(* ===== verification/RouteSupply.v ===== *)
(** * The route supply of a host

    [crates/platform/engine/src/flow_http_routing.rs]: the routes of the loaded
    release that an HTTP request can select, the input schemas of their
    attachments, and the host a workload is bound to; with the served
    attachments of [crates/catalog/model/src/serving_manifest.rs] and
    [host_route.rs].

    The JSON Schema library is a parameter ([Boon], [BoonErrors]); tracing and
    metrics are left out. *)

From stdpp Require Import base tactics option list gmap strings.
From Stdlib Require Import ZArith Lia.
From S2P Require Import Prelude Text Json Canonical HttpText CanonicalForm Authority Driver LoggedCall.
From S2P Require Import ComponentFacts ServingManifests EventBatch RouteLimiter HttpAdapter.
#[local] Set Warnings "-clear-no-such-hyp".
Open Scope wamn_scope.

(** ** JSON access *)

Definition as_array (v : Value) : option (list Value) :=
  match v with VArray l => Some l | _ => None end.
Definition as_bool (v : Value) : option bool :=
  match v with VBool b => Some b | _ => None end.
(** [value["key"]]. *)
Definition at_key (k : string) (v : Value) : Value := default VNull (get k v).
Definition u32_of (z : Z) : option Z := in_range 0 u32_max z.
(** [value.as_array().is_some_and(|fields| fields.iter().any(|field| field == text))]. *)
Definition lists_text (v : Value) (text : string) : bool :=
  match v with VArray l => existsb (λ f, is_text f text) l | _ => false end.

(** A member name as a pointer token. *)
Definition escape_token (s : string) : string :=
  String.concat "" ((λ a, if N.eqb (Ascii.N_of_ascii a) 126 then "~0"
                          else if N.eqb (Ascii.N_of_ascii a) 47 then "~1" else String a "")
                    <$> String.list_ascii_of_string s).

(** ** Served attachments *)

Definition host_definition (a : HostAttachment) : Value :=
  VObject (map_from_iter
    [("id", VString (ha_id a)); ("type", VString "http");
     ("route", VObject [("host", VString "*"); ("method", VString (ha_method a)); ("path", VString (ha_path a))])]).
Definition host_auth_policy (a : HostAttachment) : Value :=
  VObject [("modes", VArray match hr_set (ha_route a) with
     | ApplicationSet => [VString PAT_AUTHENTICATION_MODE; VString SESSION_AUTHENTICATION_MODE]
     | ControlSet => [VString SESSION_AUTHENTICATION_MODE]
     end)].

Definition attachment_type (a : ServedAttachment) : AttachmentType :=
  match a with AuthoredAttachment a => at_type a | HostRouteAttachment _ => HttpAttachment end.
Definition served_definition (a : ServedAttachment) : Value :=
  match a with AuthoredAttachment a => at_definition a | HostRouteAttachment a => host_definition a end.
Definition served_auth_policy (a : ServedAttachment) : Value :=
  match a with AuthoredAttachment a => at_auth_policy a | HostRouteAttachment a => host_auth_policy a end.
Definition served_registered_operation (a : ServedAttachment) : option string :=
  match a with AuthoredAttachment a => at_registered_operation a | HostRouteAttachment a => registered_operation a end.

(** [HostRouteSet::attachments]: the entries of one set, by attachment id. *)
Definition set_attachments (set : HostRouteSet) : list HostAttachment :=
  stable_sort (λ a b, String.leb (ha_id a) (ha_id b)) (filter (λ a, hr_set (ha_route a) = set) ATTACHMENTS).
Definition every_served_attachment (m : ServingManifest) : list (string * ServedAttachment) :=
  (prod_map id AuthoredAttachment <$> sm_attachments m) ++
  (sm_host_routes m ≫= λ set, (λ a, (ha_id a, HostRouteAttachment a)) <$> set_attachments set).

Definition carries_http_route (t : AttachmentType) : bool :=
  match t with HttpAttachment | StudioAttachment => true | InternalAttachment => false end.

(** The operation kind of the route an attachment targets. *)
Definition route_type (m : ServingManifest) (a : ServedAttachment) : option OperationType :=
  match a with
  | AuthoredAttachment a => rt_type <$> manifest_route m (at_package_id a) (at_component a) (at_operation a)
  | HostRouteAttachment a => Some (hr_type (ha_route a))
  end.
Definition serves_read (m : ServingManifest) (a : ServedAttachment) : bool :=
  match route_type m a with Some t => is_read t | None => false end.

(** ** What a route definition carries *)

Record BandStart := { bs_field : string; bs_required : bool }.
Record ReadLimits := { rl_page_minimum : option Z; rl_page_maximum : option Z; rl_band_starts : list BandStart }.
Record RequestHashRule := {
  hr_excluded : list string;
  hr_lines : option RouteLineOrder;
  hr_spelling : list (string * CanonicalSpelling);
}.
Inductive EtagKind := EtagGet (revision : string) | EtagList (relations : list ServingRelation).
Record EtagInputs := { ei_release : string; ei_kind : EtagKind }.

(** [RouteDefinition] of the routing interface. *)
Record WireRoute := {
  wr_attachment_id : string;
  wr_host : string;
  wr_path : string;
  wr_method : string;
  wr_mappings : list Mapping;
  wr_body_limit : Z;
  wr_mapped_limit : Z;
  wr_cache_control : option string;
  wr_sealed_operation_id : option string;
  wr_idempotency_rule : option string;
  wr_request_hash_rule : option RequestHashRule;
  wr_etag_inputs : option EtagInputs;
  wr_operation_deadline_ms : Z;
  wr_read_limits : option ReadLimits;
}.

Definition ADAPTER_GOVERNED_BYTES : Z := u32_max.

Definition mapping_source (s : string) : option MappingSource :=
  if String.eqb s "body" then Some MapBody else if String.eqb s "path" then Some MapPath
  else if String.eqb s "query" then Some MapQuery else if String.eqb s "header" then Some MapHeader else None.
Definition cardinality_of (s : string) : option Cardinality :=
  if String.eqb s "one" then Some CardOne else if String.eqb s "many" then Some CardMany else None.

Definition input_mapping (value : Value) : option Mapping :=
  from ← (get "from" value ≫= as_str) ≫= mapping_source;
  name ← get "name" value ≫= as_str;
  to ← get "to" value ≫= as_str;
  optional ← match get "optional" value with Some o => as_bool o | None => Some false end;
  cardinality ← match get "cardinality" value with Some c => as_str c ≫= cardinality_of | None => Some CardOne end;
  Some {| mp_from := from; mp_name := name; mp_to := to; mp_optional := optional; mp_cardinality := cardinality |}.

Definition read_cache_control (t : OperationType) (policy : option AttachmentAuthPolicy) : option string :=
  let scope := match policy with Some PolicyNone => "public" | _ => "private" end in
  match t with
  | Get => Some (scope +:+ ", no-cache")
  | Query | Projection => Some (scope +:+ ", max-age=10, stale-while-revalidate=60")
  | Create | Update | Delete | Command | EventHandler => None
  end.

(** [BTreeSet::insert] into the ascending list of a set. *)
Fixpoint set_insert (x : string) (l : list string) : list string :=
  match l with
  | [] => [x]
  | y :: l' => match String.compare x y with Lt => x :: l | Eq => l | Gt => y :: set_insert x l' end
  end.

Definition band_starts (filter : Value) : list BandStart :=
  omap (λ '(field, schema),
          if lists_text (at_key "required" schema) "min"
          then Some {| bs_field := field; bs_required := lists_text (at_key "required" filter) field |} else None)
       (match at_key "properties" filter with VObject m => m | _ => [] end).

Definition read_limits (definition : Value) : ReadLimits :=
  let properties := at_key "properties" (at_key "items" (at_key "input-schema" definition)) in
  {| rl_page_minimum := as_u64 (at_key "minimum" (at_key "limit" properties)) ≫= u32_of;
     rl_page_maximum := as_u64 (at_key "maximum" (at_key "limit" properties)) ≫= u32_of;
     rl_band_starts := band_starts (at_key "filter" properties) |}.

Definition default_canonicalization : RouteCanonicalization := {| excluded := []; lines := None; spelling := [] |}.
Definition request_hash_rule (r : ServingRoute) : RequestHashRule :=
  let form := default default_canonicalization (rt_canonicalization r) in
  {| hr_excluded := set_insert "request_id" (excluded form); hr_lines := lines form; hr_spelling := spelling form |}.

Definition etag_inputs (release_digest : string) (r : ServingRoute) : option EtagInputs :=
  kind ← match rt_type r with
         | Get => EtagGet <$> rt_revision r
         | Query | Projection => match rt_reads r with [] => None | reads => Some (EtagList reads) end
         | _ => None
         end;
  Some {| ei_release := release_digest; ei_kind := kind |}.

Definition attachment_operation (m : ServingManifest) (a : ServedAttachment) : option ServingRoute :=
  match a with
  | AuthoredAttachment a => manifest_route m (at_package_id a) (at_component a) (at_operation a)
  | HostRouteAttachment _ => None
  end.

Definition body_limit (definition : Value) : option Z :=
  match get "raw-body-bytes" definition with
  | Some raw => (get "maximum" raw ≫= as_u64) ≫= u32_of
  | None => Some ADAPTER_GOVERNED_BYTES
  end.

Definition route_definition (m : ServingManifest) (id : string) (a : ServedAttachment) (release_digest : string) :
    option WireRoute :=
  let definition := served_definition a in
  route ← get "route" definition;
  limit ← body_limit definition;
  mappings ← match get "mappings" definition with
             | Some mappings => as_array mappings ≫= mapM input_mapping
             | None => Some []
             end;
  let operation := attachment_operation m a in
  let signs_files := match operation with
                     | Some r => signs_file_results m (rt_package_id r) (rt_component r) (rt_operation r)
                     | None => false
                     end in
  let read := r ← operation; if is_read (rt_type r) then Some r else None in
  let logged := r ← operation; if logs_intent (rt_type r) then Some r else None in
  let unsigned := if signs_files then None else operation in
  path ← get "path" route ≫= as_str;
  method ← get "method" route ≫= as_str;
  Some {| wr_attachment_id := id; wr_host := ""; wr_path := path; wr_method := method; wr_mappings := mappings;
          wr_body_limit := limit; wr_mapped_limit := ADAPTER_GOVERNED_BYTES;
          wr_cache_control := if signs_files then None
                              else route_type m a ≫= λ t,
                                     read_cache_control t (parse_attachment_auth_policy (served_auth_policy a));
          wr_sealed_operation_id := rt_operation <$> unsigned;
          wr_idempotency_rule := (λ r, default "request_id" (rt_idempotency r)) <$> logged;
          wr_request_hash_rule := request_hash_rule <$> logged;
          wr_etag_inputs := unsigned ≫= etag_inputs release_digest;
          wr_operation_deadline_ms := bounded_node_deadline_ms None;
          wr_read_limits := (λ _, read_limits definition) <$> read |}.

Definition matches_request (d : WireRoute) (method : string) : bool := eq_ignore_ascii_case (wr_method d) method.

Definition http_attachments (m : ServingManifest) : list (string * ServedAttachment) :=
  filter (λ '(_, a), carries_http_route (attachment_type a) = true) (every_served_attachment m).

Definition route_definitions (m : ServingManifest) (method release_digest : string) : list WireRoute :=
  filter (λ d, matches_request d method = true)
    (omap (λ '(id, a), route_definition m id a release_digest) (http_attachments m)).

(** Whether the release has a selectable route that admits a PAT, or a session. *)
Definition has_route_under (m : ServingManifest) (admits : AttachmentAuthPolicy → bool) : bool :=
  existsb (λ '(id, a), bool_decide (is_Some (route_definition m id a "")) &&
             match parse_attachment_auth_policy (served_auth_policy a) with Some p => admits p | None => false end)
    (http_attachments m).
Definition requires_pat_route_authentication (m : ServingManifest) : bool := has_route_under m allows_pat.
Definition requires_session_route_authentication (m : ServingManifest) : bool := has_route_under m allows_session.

::::

## Problem to solve
Would you retype exactly the lines above, from the line with "match route_type m" to the line with "wr_idempotency_rule : option string;", with both end lines kept and nothing more?

## Your response
  match route_type m a with Some t => is_read t | None => false end.

(** ** What a route definition carries *)

Record BandStart := { bs_field : string; bs_required : bool }.
Record ReadLimits := { rl_page_minimum : option Z; rl_page_maximum : option Z; rl_band_starts : list BandStart }.
Record RequestHashRule := {
  hr_excluded : list string;
  hr_lines : option RouteLineOrder;
  hr_spelling : list (string * CanonicalSpelling);
}.
Inductive EtagKind := EtagGet (revision : string) | EtagList (relations : list ServingRelation).
Record EtagInputs := { ei_release : string; ei_kind : EtagKind }.

(** [RouteDefinition] of the routing interface. *)
Record WireRoute := {
  wr_attachment_id : string;
  wr_host : string;
  wr_path : string;
  wr_method : string;
  wr_mappings : list Mapping;
  wr_body_limit : Z;
  wr_mapped_limit : Z;
  wr_cache_control : option string;
  wr_sealed_operation_id : option string;
  wr_idempotency_rule : option string;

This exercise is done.